Still, it is broadly good to tax the health care industry, and broadly bad when the health care industry flexes its muscle to win things in Washington. However, what’s more significant than the repeal of these taxes is what didn’t make it into the bill: an effort to protect Americans from the brazen, vicious looting of surprise billing.
Surprise billing is one of the sickest inventions of our health care system. The rise in this practice may be driven by a small number of hospitals that rely on the practice as a business model, but it still affects a large number of Americans, often to the tune of thousands of dollars. The entire concept relies on the fiction that insurance networks are a workable means of lowering health care costs, or anything but a deadly and absurd way to organize health care. Right now, patients can be hit with a sticker-shock bill despite having diligently set themselves to the task of carefully choosing an in-network hospital. They might discover after the fact that they were seen by an out-of-network doctor or anesthesiologist, and the lack of agreement on price between the hospital and their insurance sticks patients with the bill.
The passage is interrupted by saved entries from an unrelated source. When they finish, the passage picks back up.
Definition write_body (p : positive) (st : Z * list Z * Z) : MW (Z * list Z * Z + Z) :=
  let '(dest, src, r) := st in
  if zlen src =? 0 then ret (inr r) else
  let! t := load_target p in
  match flash_for_addr t dest with
  | None => ret (inr 1)
  | Some (i, f) =>
      let tmplen := chunk_len f dest (zlen src) in
      let! e := target_flash_write_buffered p i dest (ztake tmplen src) in
      ret (inl (u32 (dest + tmplen), zdrop tmplen src, Z.lor r e))
  end.
Definition target_flash_write (t : option positive) (dest : Z) (src : list Z) : MW Z :=
  let! (p, _) := deref_target t in
  iter (S (length src)) (write_body p) (dest, src, 0).

Definition target_flash_done_buffered (p : positive) (i : nat) : MW Z :=
  let! f := load_flash p i in
  match buf f with
  | Some (h, b) =>
      if buf_addr f =? no_sector then ret 0 else
      let! r := drv_flash_write p f (buf_addr f) b in
      do! MemManager_Free (Some h) in
      do! upd_flash p i (set_buf None no_sector) in
      ret r
  | None => ret 0
  end.
(** The loop over the regions, from the [i]th on; the first error ends it. *)
Fixpoint done_from (p : positive) (n i : nat) : MW Z :=
  match n with
  | O => ret 0
  | S n' =>
      let! tmp := target_flash_done_buffered p i in
      if negb (tmp =? 0) then ret tmp else
      let! f := load_flash p i in
      let! tmp := if has_done f then drv_flash_done p f else ret 0 in
      if negb (tmp =? 0) then ret tmp else done_from p n' (S i)
  end.
Definition target_flash_done (t : option positive) : MW Z :=
  let! (p, x) := deref_target t in
  done_from p (length (flash x)) 0.
End Flash.

(** ** Specification: the memory image

    [img w] is the content of the flash, as a driver whose writes work sees it:
    a sector of an erased range takes the data, and nothing else changes.
    [fm_ok p w]: the flash of target [p] can be programmed; [fm_region f]: [f]
    is a region the driver made. *)
Class FlashMemory (D : Type) `{MemIf D} `{Driver D} := {
  img : world D -> Z -> Z;
  fm_ok : positive -> world D -> Prop;
  fm_region : target_flash -> Prop;
  fm_region_buf b a f : fm_region f -> fm_region (set_buf b a f);
  flash_write_ok p f a data w : fm_ok p w -> fm_region f -> is_bytes data -> 0 < zlen data -> zlen data = buf_size f ->
    a mod buf_size f = 0 -> f_start f <= a -> a + zlen data <= f_start f + f_length f ->
    (forall x, a <= x < a + zlen data -> img w x = erased f) ->
    exists w', drv_flash_write p f a data w = Ok 0 w' /\ heap w' = heap w /\ fm_ok p w' /\
      (forall x, img w' x = if (a <=? x) && (x <? a + zlen data) then zget data (x - a) else img w x);
  flash_done_ok p f w : fm_ok p w -> fm_region f -> has_done f = true ->
    exists w', drv_flash_done p f w = Ok 0 w' /\ heap w' = heap w /\ fm_ok p w' /\ (forall x, img w' x = img w x);
  img_dev w w' : dev w = dev w' -> forall x, img w x = img w' x;
  fm_heap p t l w : fm_ok p w -> heap w !! p = Some t -> fm_ok p (set_heap (<[p := set_flash l t]> (heap w)) w);
  alloc_img p n w : fm_ok p w -> exists r w', MemManager_Alloc n w = Ok r w' /\ heap w' = heap w /\ fm_ok p w' /\ (forall x, img w' x = img w x);
  free_img p q w : fm_ok p w -> exists w', MemManager_Free q w = Ok tt w' /\ heap w' = heap w /\ fm_ok p w' /\ (forall x, img w' x = img w x);
}.

Section Correct.
Context {D : Type} `{FlashMemory D}.
Implicit Types w : world D.

(** Target [p] has the regions [l], and they can be programmed. *)
Definition regions (w : world D) (p : positive) (l : list target_flash) : Prop :=
  fm_ok p w /\ exists t, heap w !! p = Some t /\ (flash t).*2 = l.

(** The image once the sector buffer [b] at [a] is written out. *)
Definition overlay (m : Z -> Z) (a : Z) (b : list Z) (x : Z) : Z :=
  if (a <=? x) && (x <? a + zlen b) then zget b (x - a) else m x.
Definition pending (f : target_flash) (m : Z -> Z) : Z -> Z :=
  match buf f with
  | Some (_, b) => if buf_addr f =? no_sector then m else overlay m (buf_addr f) b
  | None => m
  end.
Definition sector (f : target_flash) (x : Z) : Z := x - x mod buf_size f.

(** Ready to program from [dest] up to [hi]: every sector from the pending one
    to the one that ends behind [hi] is erased. *)
Definition whole_sectors (f : target_flash) : Prop :=
  fm_region f /\ is_byte (erased f) /\ 0 <= f_start f /\ f_start f mod buf_size f = 0 /\ f_length f mod buf_size f = 0.
Record ready (w : world D) (f : target_flash) (dest hi : Z) : Prop := {
  rd_size : 0 < buf_size f;
  rd_shape : whole_sectors f;
  rd_range : f_start f <= dest /\ dest <= hi /\ hi <= f_start f + f_length f /\ hi < no_sector;
  rd_buf : match buf f with
    | Some (_, b) => zlen b = buf_size f /\ is_bytes b /\
        (buf_addr f = no_sector \/ (f_start f <= buf_addr f /\ buf_addr f mod buf_size f = 0 /\ buf_addr f <= dest /\ buf_addr f < hi /\
                                    buf_addr f + buf_size f <= f_start f + f_length f))
    | None => True
    end;
  rd_erased : forall x,
    (match buf f with Some _ => if buf_addr f =? no_sector then sector f dest else buf_addr f
                    | None => sector f dest end) <= x -> sector f x < hi -> img w x = erased f;
}.

Lemma overlay_splice m a b off c x : 0 <= off -> off + zlen c <= zlen b ->
  overlay m a (splice b off c) x =
  if (a + off <=? x) && (x <? a + off + zlen c) then zget c (x - (a + off)) else overlay m a b x.
Proof.
  intros Ho Hl. unfold overlay. rewrite zlen_splice by lia. pose proof (zlen_nonneg c).
  destruct ((a <=? x) && (x <? a + zlen b)) eqn:E.
  - rewrite zget_splice by lia. replace (off <=? x - a) with (a + off <=? x) by lia.
    replace (x - a <? off + zlen c) with (x <? a + off + zlen c) by lia.
    by rewrite <- Z.sub_add_distr.
  - destruct ((a + off <=? x) && (x <? a + off + zlen c)) eqn:E2; [lia|done].
Qed.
Adding to the overall enragement is the fact that most hospital charges are, essentially, fraudulent. Hospitals are not required to justify the costs they levy on patients; they can charge you $600 for a Band-Aid, and no one comes to arrest them. Fail to appear for a court date for your late hospital bill, however, and you could end up in jail. So we have a situation where millions of Americans are forced to pay outrageous bills that bear no relation to reality and that they incurred through no fault of their own. Yet lawmakers can’t get it together to pass this before Christmas, despite the fact that this transparent villainy should have never been allowed to take root, let alone become a matter requiring months of deliberation—and cowering from expensive lobbying campaigns—to address.
A separate bill addressing this crisis, should it pass next year, will patch over this oozing wound. But the legislation has major blind spots. It will stop out-of-network billing from air ambulances, which are outrageously expensive (a median price of $39,000 in 2016) but not ground ambulances, even though half of all ambulance bills are out of network, far higher than the proportion for emergency rooms (19 percent). A study published in JAMA found that 81 percent of ambulance services provided to privately insured patients at in-network hospitals were out of network. It is extremely likely that if you call an ambulance in America, you will get stuck with a big bill. The proposed legislation does not address this.
When voters look at Washington to see how things are going, this week they will see our leaders approve spending $106 billion more on the military than the rest of the budget combined, while repealing taxes for the health care industry and punting on legislation to protect patients from the most blatantly extortionate health care practice in America. They will see a Washington completely cowed by industry, and they will not like it—nor will they spare Democrats the blame.